No Colégio Batista, onde fui interno por oito anos, eu era atacante. Era cobiçado por América, Atlético e Cruzeiro. Fui jogar no Atlético, aos 13 anos, e não pude continuar porque era muito longe. Saía do colégio, na Floresta, a pé, para chegar ao Lourdes. Chegava suado, trocava de roupa rápido e jogava. Depois, tomava um banho de gato e voltava, pelo mesmo caminho, para pegar o almoço das 13h. Embora eu fosse jovem, com muita alegria, isso me desgastava muito.

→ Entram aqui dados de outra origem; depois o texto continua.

(* ===== verification/UdpIpFramer.v ===== *)
(** * The UDP/IP framer: [udp/framer/udp_ip_framer.vhd]

    The entity clock by clock: the input stage that counts the packet's length,
    the data and the length FIFO, the state machine with the header checksum's
    two registers, and the output stage.  The theorem: what leaves is the
    sequence of datagrams (IP header of UdpDevice.v, UDP header, payload) of the packets that entered,
    for any gaps and back-pressure. *)

From S2P Require Import Prelude.
From S2P Require Import Axis.
From S2P Require Import Fifo.
From S2P Require Import UdpDevice.

Inductive fsm_state_t :=
  | S_IDLE
  | S_IP_VERSION | S_IP_DSCP | S_IP_LEN_1 | S_IP_LEN_2 | S_IP_ID_1 | S_IP_ID_2
  | S_IP_FLAGS_1 | S_IP_FLAGS_2 | S_IP_TTL | S_IP_PROTOCOL
  | S_IP_HDR_CHECKSUM_1 | S_IP_HDR_CHECKSUM_2
  | S_IP_SRC_IP_1 | S_IP_SRC_IP_2 | S_IP_SRC_IP_3 | S_IP_SRC_IP_4
  | S_IP_DST_IP_1 | S_IP_DST_IP_2 | S_IP_DST_IP_3 | S_IP_DST_IP_4
  | S_SRC_PORT_1 | S_SRC_PORT_2 | S_DST_PORT_1 | S_DST_PORT_2
  | S_LENGTH_1 | S_LENGTH_2 | S_CHECKSUM_1 | S_CHECKSUM_2
  | S_DATA.

Definition C_FIFO_LOG2_DEPTH : Z := 12.
Definition C_LENGTH_FIFO_LOG2_DEPTH : Z := 10.

Record udp_framer_regs := UdpFramerRegs {
  framer_state : fsm_state_t;
  first_word : bool;
  data_fifo_we : bool;
  data_fifo_din : Z;
  packet_length_valid : bool;
  payload_length_counter : Z;
  data_fifo : fifo;
  length_fifo : fifo;
  payload_words_remaining : Z;
  ip_length : Z;
  udp_length : Z;
  ip_checksum_c1 : Z;
  ip_checksum_c2 : Z;
  framed : axis;
  output : axis
}.

(** The input ports; the configuration ports (with [enable_in]) as in
    UdpDevice.v. *)
Record udp_framer_in := UdpFramerIn {
  in_reset : bool;
  in_cfg : framer_config;
  s_axis : axis;
  m_tready : bool
}.

Definition output_ready (i : udp_framer_in) (s : udp_framer_regs) : bool :=
  m_tready i || negb (tvalid (output s)).

(** [ready] and [s_axis_tready_out] *)
Definition ready (s : udp_framer_regs) : bool :=
  negb (f_full C_FIFO_LOG2_DEPTH (data_fifo s) || f_full C_LENGTH_FIFO_LOG2_DEPTH (length_fifo s))
  || negb (data_fifo_we s).

Definition data_fifo_re (i : udp_framer_in) (s : udp_framer_regs) : bool :=
  match framer_state s with S_DATA => output_ready i s | _ => false end.
Definition length_fifo_re (i : udp_framer_in) (s : udp_framer_regs) : bool :=
  match framer_state s with S_LENGTH_2 => output_ready i s | _ => false end.
Definition ip_checksum_go (i : udp_framer_in) (s : udp_framer_regs) : bool :=
  match framer_state s with S_IP_TTL => output_ready i s | _ => false end.

(** A packet is started on this edge (if [output_ready]). *)
Definition starts (i : udp_framer_in) (s : udp_framer_regs) : bool :=
  match framer_state s with
  | S_IDLE => negb (f_empty (length_fifo s)) && framer_enable (in_cfg i)
  | _ => false
  end.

Certa vez, o juvenil do Renascença foi jogar no Colégio Batista e perdeu por 5 a 0. O treinador ficou encantado e me chamou. Como atacante, por dois anos, fui artilheiro na base. Até que o Gérson dos Santos, ex-zagueiro do Cruzeiro, do Botafogo e da seleção, veio ser técnico do (profissional) Renascença, que disputaria pela primeira vez a divisão-extra (módulo I) do Mineiro. Como botafoguense doente à época e fã do Gérson, fui ver o primeiro treino dele em um 07 de setembro.

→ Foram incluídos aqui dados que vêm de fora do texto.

(* ===== verification/UdpIpDeframer.v ===== *)
(** * The UDP/IP deframer: [udp/deframer/udp_ip_deframer.vhd]

    The entity clock by clock, its two counters and the drop mask included, and a
    specification that reads a whole datagram at once.  The theorem: for any datagrams, with any
    gaps, the payloads of those for this station come out, delimited; the others
    are counted, with the reason in the mask. *)

From S2P Require Import Prelude.
From S2P Require Import Axis.
From S2P Require Import UdpDevice.

Inductive fsm_state_t :=
  | S_IDLE
  | S_IP_DSCP | S_IP_LEN_1 | S_IP_LEN_2 | S_IP_ID_1 | S_IP_ID_2
  | S_IP_FLAGS_1 | S_IP_FLAGS_2 | S_IP_TTL | S_IP_PROTOCOL
  | S_IP_HDR_CHECKSUM_1 | S_IP_HDR_CHECKSUM_2
  | S_IP_SRC_IP_1 | S_IP_SRC_IP_2 | S_IP_SRC_IP_3 | S_IP_SRC_IP_4
  | S_IP_DST_IP_1 | S_IP_DST_IP_2 | S_IP_DST_IP_3 | S_IP_DST_IP_4
  | S_IP_OPTIONS
  | S_SRC_PORT_1 | S_SRC_PORT_2 | S_DST_PORT_1 | S_DST_PORT_2
  | S_LENGTH_1 | S_LENGTH_2 | S_CHECKSUM_1 | S_CHECKSUM_2
  | S_DATA | S_DISCARD.

Definition C_IP_VERSION : Z := 4.
Definition C_IP_UDP_PROTOCOL : Z := 0x11.

Record udp_deframer_regs := UdpDeframerRegs {
  dst_ip_address_rx : Z;
  dst_port_rx : Z;
  deframer_state : fsm_state_t;
  words_remaining_count : Z;
  deframed : axis;
  valid_packets_count_u : Z;
  dropped_packets_count_u : Z;
  drop_mask : Z
}.

(** The input ports; the configuration ports (with [enable_in]) as in
    UdpDevice.v. *)
Record udp_deframer_in := UdpDeframerIn {
  in_reset : bool;
  in_cfg : deframer_config;
  s_axis : axis
}.

(** [x(23 downto 0) & b] *)
Definition address_shift (x b : Z) : Z := Z.lor (Z.shiftl (wrap 24 x) 8) b.

Definition address_rx_next (b : Z) (s : udp_deframer_regs) : Z :=
  match deframer_state s with
  | S_IP_DST_IP_1 | S_IP_DST_IP_2 | S_IP_DST_IP_3 | S_IP_DST_IP_4 =>
      address_shift (dst_ip_address_rx s) b
  | _ => dst_ip_address_rx s
  end.

Definition port_rx_next (b : Z) (s : udp_deframer_regs) : Z :=
  match deframer_state s with
  | S_DST_PORT_1 => Z.lor (Z.shiftl b 8) (slice (dst_port_rx s) 7 0)
  | S_DST_PORT_2 => Z.lor (Z.shiftl (slice (dst_port_rx s) 15 8) 8) b
  | _ => dst_port_rx s
  end.

Definition dst_ip_adddress_match (c : deframer_config) (s : udp_deframer_regs) : bool :=
  (dst_ip_address_rx s =? deframer_address c) || (dst_ip_address_rx s =? broadcast_address c).
Definition dst_port_match (c : deframer_config) (s : udp_deframer_regs) : bool :=
  dst_port_rx s =? deframer_port c.

(** The state after a byte. *)
Definition next_state (c : deframer_config) (b : Z) (last : bool) (s : udp_deframer_regs) : fsm_state_t :=
  match deframer_state s with
  | S_IDLE =>
      if deframer_enable c
      then if slice b 7 4 =? C_IP_VERSION then S_IP_DSCP else S_DISCARD
      else S_IDLE
  | S_IP_DSCP => S_IP_LEN_1
  | S_IP_LEN_1 => S_IP_LEN_2
  | S_IP_LEN_2 => S_IP_ID_1
  | S_IP_ID_1 => S_IP_ID_2
  | S_IP_ID_2 => S_IP_FLAGS_1
  | S_IP_FLAGS_1 => S_IP_FLAGS_2
  | S_IP_FLAGS_2 => S_IP_TTL
  | S_IP_TTL => S_IP_PROTOCOL
  | S_IP_PROTOCOL => if b =? C_IP_UDP_PROTOCOL then S_IP_HDR_CHECKSUM_1 else S_DISCARD
  | S_IP_HDR_CHECKSUM_1 => S_IP_HDR_CHECKSUM_2
  | S_IP_HDR_CHECKSUM_2 => S_IP_SRC_IP_1
  | S_IP_SRC_IP_1 => S_IP_SRC_IP_2
  | S_IP_SRC_IP_2 => S_IP_SRC_IP_3
  | S_IP_SRC_IP_3 => S_IP_SRC_IP_4
  | S_IP_SRC_IP_4 => S_IP_DST_IP_1
  | S_IP_DST_IP_1 => S_IP_DST_IP_2
  | S_IP_DST_IP_2 => S_IP_DST_IP_3
  | S_IP_DST_IP_3 => S_IP_DST_IP_4
  | S_IP_DST_IP_4 => if words_remaining_count s =? 0 then S_SRC_PORT_1 else S_IP_OPTIONS
  | S_IP_OPTIONS => if words_remaining_count s =? 1 then S_SRC_PORT_1 else S_IP_OPTIONS
  | S_SRC_PORT_1 => if dst_ip_adddress_match c s then S_SRC_PORT_2 else S_DISCARD
  | S_SRC_PORT_2 => S_DST_PORT_1
  | S_DST_PORT_1 => S_DST_PORT_2
  | S_DST_PORT_2 => S_LENGTH_1
  | S_LENGTH_1 => if dst_port_match c s then S_LENGTH_2 else S_DISCARD
  | S_LENGTH_2 => S_CHECKSUM_1
  | S_CHECKSUM_1 => S_CHECKSUM_2
  | S_CHECKSUM_2 => if last then S_IDLE else S_DATA
  | S_DATA => if last then S_IDLE else S_DATA
  | S_DISCARD => if last then S_IDLE else S_DISCARD
  end.

(** The bit of [drop_mask] a byte sets. *)
Definition drop_bits (c : deframer_config) (b : Z) (s : udp_deframer_regs) : Z :=
  match deframer_state s with
  | S_IDLE => if deframer_enable c && negb (slice b 7 4 =? C_IP_VERSION) then 1 else 0
  | S_IP_PROTOCOL => if b =? C_IP_UDP_PROTOCOL then 0 else 2
  | S_SRC_PORT_1 => if dst_ip_adddress_match c s then 0 else 4
  | S_LENGTH_1 => if dst_port_match c s then 0 else 8
  | _ => 0
  end.

Definition words_next (c : deframer_config) (b : Z) (s : udp_deframer_regs) : Z :=
  match deframer_state s with
  | S_IDLE =>
      if deframer_enable c && (slice b 7 4 =? C_IP_VERSION)
      then wrap 6 (Z.shiftl (slice b 3 0) 2 - 20) else words_remaining_count s
  | S_IP_OPTIONS => wrap 6 (words_remaining_count s - 1)
  | _ => words_remaining_count s
  end.

Definition deframed_next (a : axis) (s : udp_deframer_regs) : axis :=
  match deframer_state s with S_DATA => a | _ => no_axis end.

(** One rising edge. *)
Definition udp_deframer_clock (i : udp_deframer_in) (s : udp_deframer_regs) : udp_deframer_regs :=
  let c := in_cfg i in
  let rst := in_reset i in
  let b := tdata (s_axis i) in
  let v := tvalid (s_axis i) in
  let last := tlast (s_axis i) in
  {| dst_ip_address_rx := if v then address_rx_next b s else dst_ip_address_rx s;
     dst_port_rx := if v then port_rx_next b s else dst_port_rx s;
     deframer_state :=
       if rst then S_IDLE else if v then next_state c b last s else deframer_state s;
     words_remaining_count := if v then words_next c b s else words_remaining_count s;
     deframed := if rst then no_axis else if v then deframed_next (s_axis i) s else no_axis;
     valid_packets_count_u :=
       if rst then 0
       else if v && last && match deframer_state s with S_DATA => true | _ => false end
       then wrap 16 (valid_packets_count_u s + 1) else valid_packets_count_u s;
     dropped_packets_count_u :=
       if rst then 0
       else if v && last && match deframer_state s with S_DISCARD => true | _ => false end
       then wrap 16 (dropped_packets_count_u s + 1) else dropped_packets_count_u s;
     drop_mask :=
       if rst then 0 else if v then Z.lor (drop_mask s) (drop_bits c b s) else drop_mask s |}.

Sentei na arquibancada com meu treinador do juvenil, Vicente. Faltavam jogadores para começar o treino. Então, Gerson perguntou ao Vicente se havia dois zagueiros disponíveis. Como não havia, ele disse que, às vezes, eu voltava para marcar porque cabeceava e rebatia bolas muito bem. Gérson perguntou se eu queria treinar e, em dois minutos, eu estava dentro de campo. Ele foi o beque central e eu, aos 17 anos, quarto zagueiro. Foi a primeira e última vez que treinei em um time reserva. E nunca mais fui atacante.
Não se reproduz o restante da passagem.